The saying “Least said, soonest mended” applies as much to sexual adventures as it does to all other domestic dramas. You don't explain what you mean by “rough” sex. If your daughter unfortunately stumbled across an episode of vigorous copulation, you have nothing too much to worry about. It may have been embarrassing for all three of you, but there should be no lasting damage to your relationships.
However, if you are using the term “rough” as a euphemism for sado-masochism, and you had turned your bedroom into a passable copy of a Chelsea cellar of the type in which German-speaking prostitutes might ply their trade, your problems could be greater.

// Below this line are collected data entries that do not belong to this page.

Definition dictReplace (d : dict) (key : K) (val : V) : option (dict * Z) :=
  '(d, entry) ← dictAddRaw d key;
  match entry with
  | inl entry => d ← dictSetVal d entry val; Some (d, 1)
  | inr existing =>
      _ ← dictGetVal d existing;
      d ← dictSetVal d existing val;
      Some (d, 0)
  end.

Definition dictAddNonExistsByHash (d : dict) (key : K) (hash : Z) : option (dict * eptr) :=
  let idx := Z.land hash (DICTHT_SIZE_MASK (ht_size_exp (ht0 d))) in
  d ← _dictRehashStepIfNeeded d idx;
  d ← _dictExpandIfNeeded d;
  let table := dictIsRehashing d in
  let idx := Z.land hash (DICTHT_SIZE_MASK (ht_size_exp (ht_at d table))) in
  dictInsertAtPosition d (dup_key key) (table, idx).

(** *** Deletion *)

(** Unlinking the entry at [p] from its chain. *)
Definition unlink (d : dict) (p : eptr) : option (dict * dictEntry) :=
  let '(table, idx, i) := p in
  c ← get_bucket (ht_at d table) idx;
  he ← c !! i;
  t ← set_bucket (ht_at d table) idx (delete i c) (ht_used (ht_at d table) - 1);
  Some (set_ht d table t, he).

Definition dictGenericDelete (d : dict) (key : K) : option (dict * option dictEntry) :=
  if dictSize d =? 0 then Some (d, None)
  else
    let h := dictHashKey key (useStoredKeyApi d) in
    let idx := Z.land h (DICTHT_SIZE_MASK (ht_size_exp (ht0 d))) in
    d ← _dictRehashStepIfNeeded d idx;
    '(r, _) ← search_tables d h idx (key_match d key);
    match r with
    | None => Some (d, None)
    | Some p =>
        '(d, he) ← unlink d p;
        d ← _dictShrinkIfNeeded d;
        Some (d, Some he)
    end.

Definition dictDelete (d : dict) (key : K) : option (dict * Z) :=
  '(d, he) ← dictGenericDelete d key;
  Some (d, match he with Some _ => DICT_OK | None => DICT_ERR end).

Definition dictUnlink (d : dict) (key : K) : option (dict * option dictEntry) :=
  dictGenericDelete d key.

Definition dictTwoPhaseUnlinkFind (d : dict) (key : K) : option (dict * option eptr) :=
  if dictSize d =? 0 then Some (d, None)
  else
    d ← (if dictIsRehashing d then _dictRehashStep d else Some d);
    let h := dictHashKey key (useStoredKeyApi d) in
    let idx := Z.land h (DICTHT_SIZE_MASK (ht_size_exp (ht0 d))) in
    '(r, _) ← search_tables d h idx (key_match d key);
    match r with
    | Some p => Some (dictPauseRehashing d, Some p)
    | None => Some (d, None)
    end.

Definition dictTwoPhaseUnlinkFree (d : dict) (he : option eptr) : option dict :=
  match he with
  | None => Some d
  | Some p =>
      '(d, _) ← unlink d p;
      d ← _dictShrinkIfNeeded d;
      Some (dictResumeRehashing d)
  end.

(** *** Clearing *)

Definition _dictClear (d : dict) (table : bool) : dict := set_ht d table _dictReset.

Definition dictEmpty (d : dict) : dict :=
  let d := _dictClear d false in
  let d := _dictClear d true in
  {| ht0 := ht0 d; ht1 := ht1 d; rehashidx := -1; pauserehash := 0;
     useStoredKeyApi := useStoredKeyApi d; pauseAutoResize := 0 |}.
End Ops.
End Dict.

Arguments dictEntry : clear implicits.
Arguments dictType : clear implicits.
Arguments ht : clear implicits.
Arguments dict : clear implicits.
End Dict.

If this was so, I can understand why your child was as frightened as she was by an apparently violent occasion. She may very well have made the reasonable assumption that either Daddy was beating up, possible even trying to murder, Mummy, or vice versa. In either event, just say that you were both playing a game and that it was one that is no more unusual among adults than the noisy rough games that your daughter and her friends enjoy together.
If your daughter had been even a fraction older, she would have been more sexually aware and understood what was happening, and, even if unhappy, flustered and possibly troubled, she wouldn't have been as distressed as she was. It would have been helpful if after the incident you had gone out of your way to display affection, without any sexual undertones, to both your husband and your daughter just in case she had fears that she had witnessed a fight rather than abandoned love-making.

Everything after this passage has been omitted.